Only TWA publicly owned up to doing it, but I’ve been getting anecdotal reports from passengers who say the pitch between economy-class seats has shrunk way past the barely-tolerable 30-inch mark on several carriers.

Airline executives say they’re doing us a favor. Vacationers get the cheap seats they demand and frequent fliers get more premium seating. But that’s ridiculous. Conditions in sardine class are now nothing less than uncivilized, while the few new first-class seats are impossible to secure unless you’re a quadruple-platinum frequent flier.

Result: a planeload of squished tourist and miffed business travelers. The most obvious beneficiary of this mile-high game of musical chairs are the airlines, because they get to add pricier seats in the front while keeping the inventory in the back. It’s your classic win-lose scenario.

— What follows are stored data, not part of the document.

(** * Melo JSON-RPC 2.0 layer (src/lib/melo_jsonrpc.c)

    A shallow embedding of the method registry, the request processor, the
    batch dispatcher, the parameter validator and the response builder of
    [melo_jsonrpc.c], followed by the properties of its specification.

    - JSON values are the nodes of json-glib: [JsonNode].  A gint64 is a
      [Z] (the file does no arithmetic on it), a gdouble a binary64 [float],
      a C string a [string], a NULL pointer [None].
    - The global [melo_jsonrpc_methods] hash table is a
      [option (gmap string MeloJSONRPCInternalMethod)]: [None] is the NULL
      pointer the C code starts from and returns to.  The mutex around it
      has no counterpart: calls are taken one after the other.
    - A callback is arbitrary code of a Melo module; its effect on the rest
      of the process is threaded explicitly through a state of type [World].
      The table of methods is not part of that state: callbacks are taken
      not to register or unregister methods while a request is processed.
    - Out parameters ([JsonNode **error], the filled [obj] / [array]) are
      returned next to the C return value.
    - GLib allocation does not fail (it aborts the process instead), so the
      branches on a failed [json_builder_new], [json_parser_new] or
      [g_slice_new] have no counterpart. *)

From Stdlib Require Import ZArith Bool Ascii String List.
From Stdlib Require Import Floats.PrimFloat Floats.SpecFloat Floats.FloatOps.
From stdpp Require Import gmap strings list fin_maps pretty.

Local Open Scope string_scope.
Local Open Scope Z_scope.

(** ** json-glib, as far as melo_jsonrpc.c uses it *)

Module JsonGlib.

#[local] Set Warnings "-register-all".

(** A [JsonNode]. json-glib has four node types; a VALUE node holds a
    boolean, a gint64, a gdouble or a string.  An object keeps its members
    in insertion order with unique names, an array is a sequence. *)
Inductive JsonNode : Type :=
| JNull
| JBool (b : bool)
| JInt (n : Z)
| JDouble (d : float)
| JString (s : string)
| JObject (members : list (string * JsonNode))
| JArray (elements : list JsonNode).

Abbreviation JsonObject := (list (string * JsonNode)).
Abbreviation JsonArray := (list JsonNode).

Inductive JsonNodeType : Set :=
| JSON_NODE_OBJECT | JSON_NODE_ARRAY | JSON_NODE_VALUE | JSON_NODE_NULL.

Inductive GType : Set :=
| G_TYPE_INVALID | G_TYPE_BOOLEAN | G_TYPE_INT64 | G_TYPE_DOUBLE
| G_TYPE_STRING.

Definition JsonNodeType_eqb (a b : JsonNodeType) : bool :=
  match a, b with
  | JSON_NODE_OBJECT, JSON_NODE_OBJECT | JSON_NODE_ARRAY, JSON_NODE_ARRAY
  | JSON_NODE_VALUE, JSON_NODE_VALUE | JSON_NODE_NULL, JSON_NODE_NULL => true
  | _, _ => false
  end.

Definition GType_eqb (a b : GType) : bool :=
  match a, b with
  | G_TYPE_INVALID, G_TYPE_INVALID | G_TYPE_BOOLEAN, G_TYPE_BOOLEAN
  | G_TYPE_INT64, G_TYPE_INT64 | G_TYPE_DOUBLE, G_TYPE_DOUBLE
  | G_TYPE_STRING, G_TYPE_STRING => true
  | _, _ => false
  end.

Definition json_node_get_node_type (node : JsonNode) : JsonNodeType :=
  match node with
  | JNull => JSON_NODE_NULL
  | JObject _ => JSON_NODE_OBJECT
  | JArray _ => JSON_NODE_ARRAY
  | JBool _ | JInt _ | JDouble _ | JString _ => JSON_NODE_VALUE
  end.

(** Only called on VALUE nodes by melo_jsonrpc.c. *)
Definition json_node_get_value_type (node : JsonNode) : GType :=
  match node with
  | JBool _ => G_TYPE_BOOLEAN
  | JInt _ => G_TYPE_INT64
  | JDouble _ => G_TYPE_DOUBLE
  | JString _ => G_TYPE_STRING
  | JNull | JObject _ | JArray _ => G_TYPE_INVALID
  end.

(** The C conversion [(gint64) d]: truncation toward zero.  Outside the
    range of gint64 (and for NaN and the infinities) C leaves the result
    undefined; x86-64 yields INT64_MIN, which is what is modelled. *)
Definition INT64_MIN : Z := - 2 ^ 63.
Definition INT64_MAX : Z := 2 ^ 63 - 1.

Definition double_to_int64 (d : float) : Z :=
  match Prim2SF d with
  | S754_zero _ => 0
  | S754_finite s m e =>
      let mag := if 0 <=? e then Z.pos m * 2 ^ e
                 else Z.pos m / 2 ^ (- e) in
      let v := if s then - mag else mag in
      if (INT64_MIN <=? v) && (v <=? INT64_MAX) then v else INT64_MIN
  | S754_infinity _ | S754_nan => INT64_MIN
  end.

(** The C conversion [(gdouble) n]: round to nearest, ties to even. *)
Definition int64_to_double (n : Z) : float :=
  SF2Prim (binary_normalize prec emax n 0 false).

(** [d != 0.0] in C: false for both zeros, true for NaN. *)
Definition double_is_nonzero (d : float) : bool := negb (PrimFloat.eqb d 0%float).

(** [json_node_get_string]: the string of a string node, NULL otherwise. *)
Definition json_node_get_string (node : JsonNode) : option string :=
  match node with
  | JString s => Some s
  | _ => None
  end.

(** [json_node_get_int]: converts doubles and booleans, 0 otherwise. *)
Definition json_node_get_int (node : JsonNode) : Z :=
  match node with
  | JInt n => n
  | JDouble d => double_to_int64 d
  | JBool b => if b then 1 else 0
  | _ => 0
  end.

(** [json_node_get_double]: converts integers and booleans, 0 otherwise. *)
Definition json_node_get_double (node : JsonNode) : float :=
  match node with
  | JDouble d => d
  | JInt n => int64_to_double n
  | JBool b => if b then 1%float else 0%float
  | _ => 0%float
  end.

(** [json_node_get_boolean]: non-zero numbers are TRUE, FALSE otherwise. *)
Definition json_node_get_boolean (node : JsonNode) : bool :=
  match node with
  | JBool b => b
  | JInt n => negb (n =? 0)
  | JDouble d => double_is_nonzero d
  | _ => false
  end.

(** [json_node_get_object] / [json_node_dup_object] (the model has no
    reference counts, so both return the members). *)
Definition json_node_get_object (node : JsonNode) : option JsonObject :=
  match node with
  | JObject o => Some o
  | _ => None
  end.
Definition json_node_dup_object := json_node_get_object.

Definition json_node_get_array (node : JsonNode) : option JsonArray :=
  match node with
  | JArray a => Some a
  | _ => None
  end.
Definition json_node_dup_array := json_node_get_array.

(** [json_object_get_member]: NULL when there is no such member. *)
Fixpoint json_object_get_member (object : JsonObject) (member_name : string)
  : option JsonNode :=
  match object with
  | [] => None
  | (k, v) :: rest =>
      if String.eqb k member_name then Some v
      else json_object_get_member rest member_name
  end.

Definition json_object_has_member (object : JsonObject) (member_name : string)
  : bool :=
  match json_object_get_member object member_name with
  | Some _ => true
  | None => false
  end.

(** [json_object_get_string_member]: NULL for a missing member and for a
    member that is no string. *)
Definition json_object_get_string_member (object : JsonObject)
    (member_name : string) : option string :=
  match json_object_get_member object member_name with
  | Some node => json_node_get_string node
  | None => None
  end.

(** [json_object_get_int_member]: 0 for a missing member, and for a
    member that is an object or an array. *)
Definition json_object_get_int_member (object : JsonObject)
    (member_name : string) : Z :=
  match json_object_get_member object member_name with
  | Some node => json_node_get_int node
  | None => 0
  end.

(** [json_object_set_member]: replaces the value of an existing member in
    place, appends a new member otherwise. *)
Fixpoint json_object_set_member (object : JsonObject) (member_name : string)
    (node : JsonNode) : JsonObject :=
  match object with
  | [] => [(member_name, node)]
  | (k, v) :: rest =>
      if String.eqb k member_name then (k, node) :: rest
      else (k, v) :: json_object_set_member rest member_name node
  end.

(** The typed setters allocate the node themselves; a NULL string, object
    or array is stored as a null node. *)
Definition string_node (value : option string) : JsonNode :=
  match value with Some s => JString s | None => JNull end.
Definition object_node (value : option JsonObject) : JsonNode :=
  match value with Some o => JObject o | None => JNull end.
Definition array_node (value : option JsonArray) : JsonNode :=
  match value with Some a => JArray a | None => JNull end.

Finally, if you like to collect miles you’re out of luck. Most of the big car-rental companies ended their participation in some airline mileage programs this year in an effort to – you guessed it – cut costs.

“They haven’t abandoned the programs,” notes car rental expert Warren Lieberman. “They’re just getting a little bit more selective about who they’re dealing with.”

Funny, but renting a car won’t get any cheaper as a result. I guess what the car rental companies should have said was that they were cutting their costs. Prices are actually expected to rise in 1999, meaning that we’ll get less for more.

Read enough? Yeah, me too. I take no pleasure in recalling what we’ve lost this year.